Royer was in 1839 one of the founders of the artist society Arti et Amicitiae in Amsterdam. Royer's work received wide public recognition and he was given a Royal award three times.

After his death in Amsterdam in 1868, Royer's widow offered the estate of her husband to the Dutch State. The refusal of the offer was communicated by politician Thorbecke whose bust Royer had previously made. The estate was subsequently auctioned and an important part of it was bought by intimates and friends of the artist.

==Work==
Royer was during his lifetime the most important sculptor in the Netherlands. He was known as the "Canova of the Netherlands" and later he was simply referred to as "the sculptor." He had virtually no competition. In addition to monumental works, he made many salon portraits, allegorical representations and works with religious subjects including reliefs for the St. Francis Xavier Church in Amsterdam. He worked principally in marble, terracotta, earthenware and plaster. He was trained in the Flemish Baroque style and later came under the influence of Classicism while studying in Paris and Rome. His works were inspired by classical sculpture and have an idealising character. He is thus close to the French and Flemish academism that he was familiar with through his training. Many of his drawings have been preserved.
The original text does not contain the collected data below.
Lemma for_each_copy_at sc det chkarr field fromtype totype numsci m :
  forall len lo w esc,
    sciexp w !! sc = Some esc ->
    masters esc !! (fromtype, det) = Some m ->
    (lo + len <= length (sciexp w))%nat ->
    exists w',
      for_each (seq lo len) (copy_at sc det chkarr field fromtype totype numsci) w
      = (Next, w')
      /\ forall j, sciexp w' !! j
                   = received lo (lo + len) chkarr field totype det m j <$> sciexp w !! j.
Proof.
  induction len as [|len IH]; intros lo w esc Hsc Hm Hlen.
  - exists w. split; [reflexivity|]. intros j.
    destruct (sciexp w !! j) as [e|]; [|reflexivity].
    simpl. rewrite received_outside by lia. reflexivity.
  - destruct (lookup_lt_is_Some_2 (sciexp w) lo ltac:(lia)) as [elo Hlo].
    cbn [seq for_each]. unfold copy_at at 1. rewrite Hlo. unfold copy_master.
    rewrite Hlo.
    destruct (array_equal chkarr (field elo)
              && bool_decide (GetMasterFrame_nocopy elo totype det = None)) eqn:Hc.
    + cbn [emit sciexp]. rewrite Hsc. unfold GetMasterFrame. rewrite Hm.
      apply andb_true_iff in Hc as [Heq Hnone].
      apply bool_decide_eq_true in Hnone.
      set (w2 := set_exposure lo (SetMasterFrame elo m totype det)
                   (emit (info_update totype lo numsci) w)).
      assert (Hsc2 : exists esc2, sciexp w2 !! sc = Some esc2
                                  /\ masters esc2 !! (fromtype, det) = Some m).
      { destruct (decide (sc = lo)) as [->|Hne].
        - exists (SetMasterFrame elo m totype det). split.
          + apply list_lookup_insert_eq. simpl. lia.
          + assert (esc = elo) by congruence. subst esc. simpl.
            rewrite lookup_insert_ne; [exact Hm|].
            intros E. inversion E; subst. unfold GetMasterFrame_nocopy in Hnone.
            congruence.
        - exists esc. split; [|exact Hm].
          simpl. rewrite list_lookup_insert_ne by auto. exact Hsc. }
      destruct Hsc2 as (esc2 & Hsc2 & Hm2).
      destruct (IH (S lo) w2 esc2 Hsc2 Hm2) as (w' & Hrun & Hfin).
      { simpl. rewrite length_insert. lia. }
      exists w'. split; [exact Hrun|]. intros j. rewrite Hfin.
      replace (S lo + len)%nat with (lo + S len)%nat by lia. simpl.
      destruct (decide (j = lo)) as [->|Hne].
      * rewrite list_lookup_insert_eq by lia. rewrite Hlo. simpl. f_equal.
        rewrite received_outside by lia.
        unfold received. rewrite bool_decide_eq_true_2 by lia.
        rewrite Heq. rewrite bool_decide_eq_true_2 by exact Hnone. reflexivity.
      * rewrite list_lookup_insert_ne by auto.
        destruct (sciexp w !! j) as [e|]; [|reflexivity]. simpl. f_equal.
        apply received_shift; exact Hne.
    + destruct (IH (S lo) w esc Hsc Hm) as (w' & Hrun & Hfin); [lia|].
      exists w'. split; [exact Hrun|]. intros j. rewrite Hfin.
      replace (S lo + len)%nat with (lo + S len)%nat by lia.
      destruct (decide (j = lo)) as [->|Hne].
      * rewrite Hlo. simpl. f_equal.
        rewrite received_outside by lia.
        unfold received. rewrite bool_decide_eq_true_2 by lia.
        simpl. rewrite Hc. reflexivity.
      * destruct (sciexp w !! j) as [e|]; [|reflexivity]. simpl. f_equal.
        apply received_shift; exact Hne.
Qed.

Lemma received_cases lo hi chkarr field totype det m j e :
  received lo hi chkarr field totype det m j e = e
  \/ received lo hi chkarr field totype det m j e = SetMasterFrame e m totype det.
Proof. unfold received. destruct (_ && _); auto. Qed.

Lemma received_other_slot lo hi chkarr field totype det m j e k :
  k <> (totype, det) ->
  masters (received lo hi chkarr field totype det m j e) !! k = masters e !! k.
Proof.
  intros Hk. destruct (received_cases lo hi chkarr field totype det m j e) as [->| ->].
  - reflexivity.
  - simpl. apply lookup_insert_ne. congruence.
Qed.

Lemma received_slot lo hi chkarr field totype det m j e :
  masters (received lo hi chkarr field totype det m j e) !! (totype, det)
  = if bool_decide (lo <= j < hi)%nat && array_equal chkarr (field e)
       && bool_decide (masters e !! (totype, det) = None)
    then Some m else masters e !! (totype, det).
Proof.
  unfold received, GetMasterFrame_nocopy. destruct (_ && _).
  - simpl. apply lookup_insert_eq.
  - reflexivity.
Qed.

Lemma lookup_fmap_length {A} (f : nat -> A -> A) (l l' : list A) :
  (forall j, l' !! j = f j <$> l !! j) -> length l' = length l.
Proof.
  intros H. assert (l' = imap f l) as ->.
  { apply list_eq. intros j. rewrite H, list_lookup_imap. reflexivity. }
  apply length_imap.
Qed.

(** The call for one of the types [arc], [bias], [standard]. *)
Lemma UpdateMasters_plain ftype chktype field sc det w esc m :
  (ftype = "arc" /\ field = _idx_arcs) \/ (ftype = "bias" /\ field = _idx_bias)
  \/ (ftype = "standard" /\ field = _idx_std) ->
  sciexp w !! sc = Some esc ->
  masters esc !! (ftype, det) = Some m ->
  exists w',
    UpdateMasters sc det (Some ftype) chktype w = (Return, w')
    /\ forall j, sciexp w' !! j
                 = received (sc + 1) (length (sciexp w)) (field esc) field ftype det m j
                   <$> sciexp w !! j.
Proof.
  intros Hty Hsc Hm.
  pose proof (lookup_lt_Some _ _ _ Hsc) as Hlt.
  destruct (for_each_copy_at sc det (field esc) field ftype ftype (length (sciexp w)) m
              (length (sciexp w) - (sc + 1)) (sc + 1) w esc Hsc Hm ltac:(lia))
    as (w' & Hrun & Hfin).
  exists w'. split.
  - destruct Hty as [[-> ->]|[[-> ->]|[-> ->]]];
      unfold UpdateMasters; cbn [arg_is String.eqb Ascii.eqb Bool.eqb]; rewrite Hsc;
      unfold propagate_plain; unfold range;
      (erewrite for_each_ext; [rewrite Hrun; reflexivity|]);
      intros i w0; reflexivity.
  - intros j. rewrite Hfin. replace (sc + 1 + (length (sciexp w) - (sc + 1)))%nat
      with (length (sciexp w)) by lia. reflexivity.
Qed.

(** The call for a flat of subtype [s]: the loop over the same subtype,
    then the loop over the other subtype [o]. *)
Lemma UpdateMasters_flat s fs o fo sc det w esc m :
  flat_pair s fs o fo ->
  sciexp w !! sc = Some esc ->
  masters esc !! (s, det) = Some m ->
  exists w',
    UpdateMasters sc det (Some "flat") (Some s) w = (Return, w')
    /\ forall j, sciexp w' !! j
                 = (fun e => received sc (length (sciexp w)) (fs esc) fo o det m j
                               (received (sc + 1) (length (sciexp w)) (fs esc) fs s det m j e))
                   <$> sciexp w !! j.
Proof.
  intros Hpair Hsc Hm.
  pose proof (lookup_lt_Some _ _ _ Hsc) as Hlt.
  set (n := length (sciexp w)) in *.
  destruct (for_each_copy_at sc det (fs esc) fs s s n m
              (n - (sc + 1)) (sc + 1) w esc Hsc Hm ltac:(lia))
    as (w1 & Hrun1 & Hfin1).
  replace (sc + 1 + (n - (sc + 1)))%nat with n in Hfin1 by lia.
  pose proof (lookup_fmap_length _ _ _ Hfin1) as Hlen1.
  assert (Hsc1 : sciexp w1 !! sc = Some esc).
  { rewrite Hfin1, Hsc. simpl. rewrite received_outside by lia. reflexivity. }
  destruct (for_each_copy_at sc det (fs esc) fo s o n m
              (n - sc) sc w1 esc Hsc1 Hm ltac:(lia))
    as (w2 & Hrun2 & Hfin2).
  replace (sc + (n - sc))%nat with n in Hfin2 by lia.
  exists w2. split.
  - destruct Hpair;
      unfold UpdateMasters; cbn [arg_is String.eqb Ascii.eqb Bool.eqb]; rewrite Hsc;
      unfold propagate_flat; unfold range;
      fold n;
      (erewrite for_each_ext; [rewrite Hrun1|intros i w0; reflexivity]);
      unfold other_subtype; cbn [String.eqb Ascii.eqb Bool.eqb];
      (erewrite for_each_ext; [rewrite Hrun2; reflexivity|intros i w0; reflexivity]).
  - intros j. rewrite Hfin2, Hfin1. destruct (sciexp w !! j); reflexivity.
Qed.

(** *** The claims on [UpdateMasters] *)

(** C1, as stated, fails: the index arrays [[2; 1]] and [[1; 2]] are
    permutations of each other, yet after the arc master of the first
    exposure is propagated the exposure listing [[2; 1]] has no arc master,
    while the one listing [[1; 2]] has received it. *)
Lemma C1_permuted_arcs_not_shared :
  [2; 1]%Z ≡ₚ [1; 2]%Z
  /\ (UpdateMasters 0 1 (Some "arc") None arcs_permuted).1 = Return
  /\ (fun e => GetMasterFrame_nocopy e "arc" 1)
       <$> sciexp (UpdateMasters 0 1 (Some "arc") None arcs_permuted).2 !! 1%nat
     = Some None
  /\ (fun e => GetMasterFrame_nocopy e "arc" 1)
       <$> sciexp (UpdateMasters 0 1 (Some "arc") None arcs_permuted).2 !! 2%nat
     = Some (Some frame1).
Proof.
  split; [apply Permutation_swap|]. vm_compute. auto.
Qed.

(** C1, amended: for every calibration type the loops recognise,
    [UpdateMasters] treats two requirement sets as equal exactly when their
    index arrays are equal entry by entry, in the same order
    ([np.array_equal]): a later exposure that has no master of the type
    receives the current exposure's master frame when its index array is
    the current one's, and is left without a master otherwise. *)
Theorem C1_propagation_by_array_equality
    ftype chktype field slot sc det w esc m i ei :
  calib ftype chktype field slot ->
  sciexp w !! sc = Some esc ->
  GetMasterFrame_nocopy esc slot det = Some m ->
  (sc < i)%nat ->
  sciexp w !! i = Some ei ->
  GetMasterFrame_nocopy ei slot det = None ->
  exists w' ei',
    UpdateMasters sc det ftype chktype w = (Return, w')
    /\ sciexp w' !! i = Some ei'
    /\ GetMasterFrame_nocopy ei' slot det
       = if bool_decide (field ei = field esc) then Some m else None.
Proof.
  unfold GetMasterFrame_nocopy. intros Hc Hsc Hm Hlt Hi Hnone.
  pose proof (lookup_lt_Some _ _ _ Hi) as Hin.
  assert (Hdec : array_equal (field esc) (field ei) = bool_decide (field ei = field esc)).
  { unfold array_equal. apply bool_decide_ext. split; congruence. }
  assert (Hplain : forall fty,
    (fty = "arc" /\ field = _idx_arcs) \/ (fty = "bias" /\ field = _idx_bias)
    \/ (fty = "standard" /\ field = _idx_std) ->
    slot = fty ->
    exists w' ei',
      UpdateMasters sc det (Some fty) chktype w = (Return, w')
      /\ sciexp w' !! i = Some ei'
      /\ masters ei' !! (slot, det)
         = if bool_decide (field ei = field esc) then Some m else None).
  { intros fty Hty ->.
    destruct (UpdateMasters_plain fty chktype field sc det w esc m Hty Hsc Hm)
      as (w' & Hrun & Hfin).
    eexists w', _. split; [exact Hrun|]. split.
    - rewrite Hfin, Hi. reflexivity.
    - rewrite received_slot, Hnone, Hdec.
      rewrite bool_decide_eq_true_2 by lia.
      rewrite (bool_decide_eq_true_2 (None = None)) by reflexivity.
      simpl. rewrite andb_true_r. destruct (bool_decide _); reflexivity. }
  assert (Hflat : forall s fs o fo, flat_pair s fs o fo -> slot = s -> field = fs ->
    exists w' ei',
      UpdateMasters sc det (Some "flat") (Some s) w = (Return, w')
      /\ sciexp w' !! i = Some ei'
      /\ masters ei' !! (slot, det)
         = if bool_decide (field ei = field esc) then Some m else None).
  { intros s fs o fo Hp -> ->.
    destruct (UpdateMasters_flat s fs o fo sc det w esc m Hp Hsc Hm)
      as (w' & Hrun & Hfin).
    eexists w', _. split; [exact Hrun|]. split.
    - rewrite Hfin, Hi. reflexivity.
    - rewrite received_other_slot by (destruct Hp; congruence).
      rewrite received_slot, Hnone, Hdec.
      rewrite bool_decide_eq_true_2 by lia.
      rewrite (bool_decide_eq_true_2 (None = None)) by reflexivity.
      simpl. rewrite andb_true_r. destruct (bool_decide _); reflexivity. }
  destruct Hc.
  - apply Hplain; auto.
  - apply Hplain; auto.
  - apply Hplain; auto 6.
  - eapply Hflat; [apply flat_trace| |]; reflexivity.
  - eapply Hflat; [apply flat_pixelflat| |]; reflexivity.
Qed.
After Classicism had fallen out of fashion, Royer was quickly forgotten by the general public. In an attempt to save him from oblivion the Museum Amstelkring in Amsterdam organized in 1994 a retrospective of his work, which coincided with an exhibition of contemporary photos of his statues in the Flemish cultural centre De Brakke Grond in Amsterdam.

He trained many pupils including August Allebé, David Adolph Constant Artz, Hein Burgers, Gottlob Christoph Jacob Fischer, Eduard François Georges, S. van der Goen, Jozef Israëls, Cornelis Nicolaas Looman, Johan Philip Menger, Eduard Roskam, Theo Simons, Hendrik D. Jzn Sluyter, Johan Hendrik Stöver, Joseph Tuerlinckx and Elisabeth Verwoert.